The name Hakai is inspired by Hakai Pass which is within the Hakai Lúxvbálís Conservancy, one of the largest protected marine areas on the west coast of Canada, located about 400 kilometers north of Vancouver.

Thanks, Ariel!


  1. It would be interesting to learn about taboos. In many sea-going cultures, there are certain taboos, like words you shouldn’t say while in a boat, or prohibited activities (whistling, for example).

    In Ireland, many fishermen never learned how to swim. Also, there was a reluctance to help people who were drowning. It was thought that the sea demanded a life, and if you saved someone, the sea might take someone else from your family. These beliefs varied a lot over time and from place to place, of course.

    There was also a lot of folklore about seals.

    I suppose some of the rare words are tied in with such beliefs.

    I remember one time I was walking by the sea on the west coast of Ireland, and I fell in with one of the locals, and he and I were chatting (in English). He reaches in his pocket and pulls out some stuff, and says “Would you like some duileasc?”. This is a kind of seaweed called “dulse” in English, which is often eaten in Ireland as a snack. So clearly this wasn’t something he had bought in the shop in a plastic wrapper, he must have collected it himself.

    Not bad for a salty snack, and probably healthier than Taytoes.

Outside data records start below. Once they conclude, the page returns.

(** * The synchronisation engine of public/js/api-service.js

    A shallow embedding of [ApiService] and [SyncManager] and the
    properties the design document states about them.

    Layout: JavaScript values and JSON text; the page's mutable world and a
    state-and-exception monad over it; [ApiService]; [SyncManager]; the
    event loop of one browsing context; the observations the theorems speak
    of; a concrete page with sample data; the theorems; and the theorems at
    work on the sample page. *)

From stdpp Require Import base option list strings gmap pretty.
From Stdlib Require Import ZArith Lia Ascii.

Set Warnings "-register-all".

Local Open Scope string_scope.
Local Open Scope Z_scope.

(** ** JavaScript numbers that are not timestamps

    Prices are IEEE doubles produced by [parseFloat]; their parsing and
    printing is the engine's business, not this file's.  The operations the
    source applies to them are collected in an interface.  Timestamps and
    version markers ([Date.now()], [parseInt]) are integers and are modelled
    by [Z] directly. *)
Class JsNumber (num : Type) := {
  num_zero : num;
  num_truthy : num -> bool;          (* false for 0, -0 and NaN *)
  num_isFinite : num -> bool;        (* false for NaN and the infinities *)
  num_toString : num -> string;      (* Number.prototype.toString *)
  parseFloat_string : string -> num  (* parseFloat of a string *)
}.

(** ** JavaScript values, as far as JSON and property access reach *)
Inductive jsval (num : Type) : Type :=
  | JUndefined
  | JNull
  | JBool (b : bool)
  | JNum (n : num)
  | JStr (s : string)
  | JArr (items : list (jsval num))
  | JObj (props : list (string * jsval num)).

Arguments JUndefined {num}.
Arguments JNull {num}.
Arguments JBool {num} b.
Arguments JNum {num} n.
Arguments JStr {num} s.
Arguments JArr {num} items.
Arguments JObj {num} props.

(** The outcome of running a piece of JavaScript: a value, or a thrown
    error identified by its [message]. *)
Inductive outcome (A : Type) : Type :=
  | Ret (a : A)
  | Throw (message : string).

Arguments Ret {A} a.
Arguments Throw {A} message.

Definition obind {A B} (o : outcome A) (k : A -> outcome B) : outcome B :=
  match o with
  | Ret a => k a
  | Throw e => Throw e
  end.

Notation "'letO' x <- o ; k" := (obind o (fun x => k))
  (at level 10, x name, o at level 99, k at level 200, only parsing).

Definition TypeError_null : string := "Cannot read properties of null".
Definition TypeError_undefined : string := "Cannot read properties of undefined".
Definition TypeError_not_a_function : string := "toString is not a function".
Definition TypeError_to_primitive : string := "Cannot convert object to primitive value".

(** [join sep l] is [Array.prototype.join] on strings. *)
Fixpoint join (sep : string) (l : list string) : string :=
  match l with
  | [] => ""
  | [x] => x
  | x :: rest => x +:+ sep +:+ join sep rest
  end.

(** Own properties of an object literal, in insertion order. *)
Fixpoint assoc_get {V : Type} (k : string) (l : list (string * V)) : option V :=
  match l with
  | [] => None
  | (k', v) :: rest => if decide (k = k') then Some v else assoc_get k rest
  end.

(** Assignment keeps the position of an existing key and appends a new one. *)
Fixpoint assoc_set {V : Type} (k : string) (v : V) (l : list (string * V))
  : list (string * V) :=
  match l with
  | [] => [(k, v)]
  | (k', v') :: rest =>
      if decide (k = k') then (k, v) :: rest else (k', v') :: assoc_set k v rest
  end.

(** JSON string quoting (QuoteJSONString) on byte strings. *)
Definition hex_digit (n : N) : ascii :=
  match n with
  | 0%N => "0" | 1%N => "1" | 2%N => "2" | 3%N => "3" | 4%N => "4"
  | 5%N => "5" | 6%N => "6" | 7%N => "7" | 8%N => "8" | 9%N => "9"
  | 10%N => "a" | 11%N => "b" | 12%N => "c" | 13%N => "d" | 14%N => "e"
  | _ => "f"
  end%char.

Definition dquote : string := String (ascii_of_N 34) EmptyString.

Definition escape_char (c : ascii) : string :=
  let n := N_of_ascii c in
  if (n =? 34)%N then "\" +:+ dquote
  else if (n =? 92)%N then "\\"
  else if (n =? 8)%N then "\b"
  else if (n =? 12)%N then "\f"
  else if (n =? 10)%N then "\n"
  else if (n =? 13)%N then "\r"
  else if (n =? 9)%N then "\t"
  else if (n <? 32)%N then
    "\u00" +:+ String (hex_digit (n / 16)) (String (hex_digit (n mod 16)) "")
  else String c "".

Fixpoint escape_chars (s : string) : string :=
  match s with
  | EmptyString => ""
  | String c rest => escape_char c +:+ escape_chars rest
  end.

Definition quote (s : string) : string := dquote +:+ escape_chars s +:+ dquote.

Section Values.
Context {num : Type} `{JsNumber num}.

Local Abbreviation value := (jsval num).

(** ToBoolean. *)
Definition truthy (v : value) : bool :=
  match v with
  | JUndefined | JNull => false
  | JBool b => b
  | JNum n => num_truthy n
  | JStr s => negb (String.eqb s "")
  | JArr _ | JObj _ => true
  end.

(** [a || b] *)
Definition js_or (a b : value) : value := if truthy a then a else b.

(** Whether a value can be converted to a primitive.  The values here
    come from JSON or are records built by the engine, so no property of an
    object is callable: an object that owns a [toString] property hides the
    inherited method, and its conversion throws.  An array is converted by
    joining its elements, so it converts when its elements (null and
    undefined apart) do. *)
Fixpoint convertible (v : value) : bool :=
  match v with
  | JObj props =>
      match assoc_get "toString" props with
      | Some _ => false
      | None => true
      end
  | JArr items =>
      (fix all (l : list value) : bool :=
         match l with
         | [] => true
         | JUndefined :: rest | JNull :: rest => all rest
         | x :: rest => convertible x && all rest
         end) items
  | _ => true
  end.

(** The text of a value that can be converted.  An array joins its
    elements with commas, printing null and undefined elements as nothing;
    a plain object prints as [[object Object]]. *)
Fixpoint toString (v : value) : string :=
  match v with
  | JUndefined => "undefined"
  | JNull => "null"
  | JBool true => "true"
  | JBool false => "false"
  | JNum n => num_toString n
  | JStr s => s
  | JArr items =>
      join "," ((fix each (l : list value) : list string :=
                   match l with
                   | [] => []
                   | JUndefined :: rest | JNull :: rest => "" :: each rest
                   | x :: rest => toString x :: each rest
                   end) items)
  | JObj _ => "[object Object]"
  end.

(** ToString, as a template literal, [parseFloat] and [new Error] apply
    it: a TypeError when the value cannot be converted. *)
Definition ToString (v : value) : outcome string :=
  if convertible v then Ret (toString v) else Throw TypeError_to_primitive.

(** [v.toString()]: the method call throws on null and undefined, and on
    an object whose own [toString] property hides the method; on an array
    it joins the elements. *)
Definition method_toString (v : value) : outcome string :=
  match v with
  | JUndefined => Throw TypeError_undefined
  | JNull => Throw TypeError_null
  | JObj props =>
      match assoc_get "toString" props with
      | Some _ => Throw TypeError_not_a_function
      | None => Ret (toString v)
      end
  | _ => ToString v
  end.

(** [parseFloat(v)] converts its argument to a string first. *)
Definition parseFloat (v : value) : outcome value :=
  letO text <- ToString v;
  Ret (JNum (parseFloat_string text)).

(** [v.k]: reading a property of null or undefined throws; a key that an
    object does not own, and any key of a primitive or an array that the
    source reads, is undefined. *)
Definition get_prop (v : value) (k : string) : outcome value :=
  match v with
  | JUndefined => Throw TypeError_undefined
  | JNull => Throw TypeError_null
  | JObj props => Ret (default JUndefined (assoc_get k props))
  | _ => Ret JUndefined
  end.

(** [v?.k] *)
Definition get_prop_opt (v : value) (k : string) : value :=
  match v with
  | JObj props => default JUndefined (assoc_get k props)
  | _ => JUndefined
  end.

(** [v.k = x] in sloppy mode: throws on null and undefined, is dropped on
    a primitive.  (A named property put on an array is invisible to
    [JSON.stringify] and is not represented.) *)
Definition set_prop (v : value) (k : string) (x : value) : outcome value :=
  match v with
  | JUndefined => Throw TypeError_undefined
  | JNull => Throw TypeError_null
  | JObj props => Ret (JObj (assoc_set k x props))
  | _ => Ret v
  end.

Definition isArray (v : value) : bool :=
  match v with JArr _ => true | _ => false end.

(** [JSON.stringify(v)]: [None] is the JavaScript [undefined] it returns
    for an undefined argument.  Inside an array undefined prints as null;
    inside an object an undefined property is left out; a number that is
    not finite prints as null. *)
Fixpoint stringify (v : value) : option string :=
  match v with
  | JUndefined => None
  | JNull => Some "null"
  | JBool true => Some "true"
  | JBool false => Some "false"
  | JNum n => Some (if num_isFinite n then num_toString n else "null")
  | JStr s => Some (quote s)
  | JArr items =>
      Some ("[" +:+
            join "," ((fix each (l : list value) : list string :=
                         match l with
                         | [] => []
                         | x :: rest => default "null" (stringify x) :: each rest
                         end) items)
            +:+ "]")
  | JObj props =>
      Some ("{" +:+
            join "," ((fix each (l : list (string * value)) : list string :=
                         match l with
                         | [] => []
                         | (k, x) :: rest =>
                             match stringify x with
                             | Some t => (quote k +:+ ":" +:+ t) :: each rest
                             | None => each rest
                             end
                         end) props)
            +:+ "}")
  end.

End Values.

(** ** [parseInt] on decimal and hexadecimal text

    [None] is NaN.  Leading white space and a sign are skipped, a [0x]
    prefix selects radix 16, and parsing stops at the first character that
    is not a digit.  The result here is the integer the digits denote; the
    source holds it as a double.  The two agree on magnitudes up to 2^53,
    where every integer is a double; beyond that the source rounds, and a
    statement that parses arbitrary text is made for [exactly_parsed]
    values only. *)
Definition is_space (c : ascii) : bool :=
  let n := N_of_ascii c in
  ((9 <=? n) && (n <=? 13) || (n =? 32))%N.

Fixpoint skip_space (s : string) : string :=
  match s with
  | String c rest => if is_space c then skip_space rest else s
  | EmptyString => s
  end.

Definition digit_val (c : ascii) : option Z :=
  let n := N_of_ascii c in
  if ((48 <=? n) && (n <=? 57))%N then Some (Z.of_N (n - 48)) else None.

Definition hex_val (c : ascii) : option Z :=
  let n := N_of_ascii c in
  if ((48 <=? n) && (n <=? 57))%N then Some (Z.of_N (n - 48))
  else if ((97 <=? n) && (n <=? 102))%N then Some (Z.of_N (n - 87))
  else if ((65 <=? n) && (n <=? 70))%N then Some (Z.of_N (n - 55))
  else None.

Fixpoint digits (val : ascii -> option Z) (radix : Z) (acc : option Z) (s : string)
  : option Z :=
  match s with
  | EmptyString => acc
  | String c rest =>
      match val c with
      | Some d => digits val radix (Some (radix * default 0 acc + d)) rest
      | None => acc
      end
  end.

Definition parseInt (s : string) : option Z :=
  let s1 := skip_space s in
  let '(negative, s2) :=
    match s1 with
    | String "-" rest => (true, rest)
    | String "+" rest => (false, rest)
    | _ => (false, s1)
    end in
  let magnitude :=
    match s2 with
    | String "0" (String "x" rest) | String "0" (String "X" rest) =>
        digits hex_val 16 None rest
    | _ => digits digit_val 10 None s2
    end in
  (fun z => if negative : bool then - z else z) <$> magnitude.

(** [parseInt(localStorage.getItem(k)) || 0]: an absent item is null, which
    parses to NaN; NaN and 0 are both falsy. *)
Definition parseInt_or_0 (item : option string) : Z :=
  default 0 (item ≫= parseInt).

(** The integers that a double holds exactly whatever their digits:
    those of magnitude up to 2^53.  Clock readings are among them. *)
Definition exactly_parsed (z : Z) : Prop := Z.abs z <= 2 ^ 53.

(** [n.toString()] for an integer. *)
Definition Z_toString (z : Z) : string := pretty z.


(** ** The page: constants of the hosting application

    [USE_API], [STORAGE_KEY] and [API_URL] are globals declared by the
    hosting page.  [storage_accepts] says whether a [setItem] on a Web
    Storage area holding the given items succeeds; when it does not the
    call throws (quota exceeded, storage disabled). *)
Class Host := {
  USE_API : bool;
  STORAGE_KEY : string;
  API_URL : string;
  storage_accepts : gmap string string -> string -> string -> bool
}.

Definition VERSION_KEY : string := "repairflow_data_version".
Definition SYNC_INTERVAL_MS : Z := 5000.
Definition QuotaExceededError : string := "QuotaExceededError".

Section Engine.
Context {num : Type} `{JsNumber num} `{Host}.

Local Abbreviation value := (jsval num).

(** An entry of [SyncManager.pendingChanges]. *)
Record change := {
  action : string;
  itemData : value;
  timestamp : Z
}.

(** The message [broadcastChange] posts on the channel. *)
Record message := {
  msg_action : string;
  version : Z;
  data : value;
  msg_timestamp : string
}.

    Maybe I was lucky to have experienced artisanal dulse before some big company moved in and started selling it in vending machines.

  2. PlasticPaddy says

    The phrase “tóin an bhairille” (could mean “arse-end of the barrel”) is worth a comment. The other possibility would be “bun an bhairille”. Looking at the corpus of contemporary Irish, the “tóin an” expressions are used in what I would describe as slangier or less measured prose than the “bun an” expressions.

  3. probably healthier than Taytoes

    There’s no E in Taytos, other than E621.

  4. Is John Bhaba Jeaic Ó Confhaola any relation to Baba O’Riley?

  5. Bhaba is genitive of Baba, a hypocoristic of Bairbre [=Barbara], presumably John’s mother. I doubt if she is related to Meher Baba or Terry Riley.

  6. But what about Baba Ram Dass?

  7. To humble a braggart was an ghaoth a bhaint as seolta duine (to take the wind out of their sails).
    Does this count as a sign of a unique relationship to the sea? After all, the phrase exists as well not only in wave-ruling English, but even in land lubber German (jemandem den Wind aus den Segeln nehmen).

  8. Lars Mathiesen says

    tage vinden ud af sejlene (på nogen/noget) = mindske eller fjerne kraften i nogens bestræbelser; komme nogen/noget i forkøbet according to the dictionary — ‘diminish the effect of someone’s efforts; anticipate someone.’

    So it’s not just taking someone down a peg, it can be very abstract — the example given was some economic development reducing the voter appeal of a government plan. (It’s still a very concrete tactic in sailboat racing, though. The opposite of slipstreaming, in a sense).

  9. Land-lubber Germans? What about the Hanseatic League? Why, even the word lubber has a very low German look to me…

  10. @Lars: The German phrase can be used like the Danish.
    @Stephen: But those guys spoke Low German, while I’m talking about Standard (High) German. 🙂

  11. PlasticPaddy says

    Here is the first attestation I could find in Hansard (he prefaces it with “to use the common expression”)

    Here is the first in the DTA corpus:

    For Dutch I found earlier similar expressions:

    Tegen ymand in den wind leggen. Dat is, zich tegen hem kanten. ‘t Schynt genomen te zyn van een schip dat met zyne zeilen aan een ander den wind onderschept en belet. Zo steken ook schippers malkanderen de loef wel af; dat overgebragt word tot andere dingen, waar in de een den anderen verkloekt,   TUINMAN 1, 147 [1726].

    Hy neemt hem den wind af, ontleend van zulke zeilen, waardoor men eenen anderen, den wind dien hij noodig heeft om voorttekomen, ontneemt, beteekent Spreekw. hij berooft hem van zijn voordeel,   SPRENGER V. EIJK, Spreekw. Scheepv. 151 [1835].

    But someone might have earlier finds. I did not check the Irish phrase, as I think it is probably taken from English.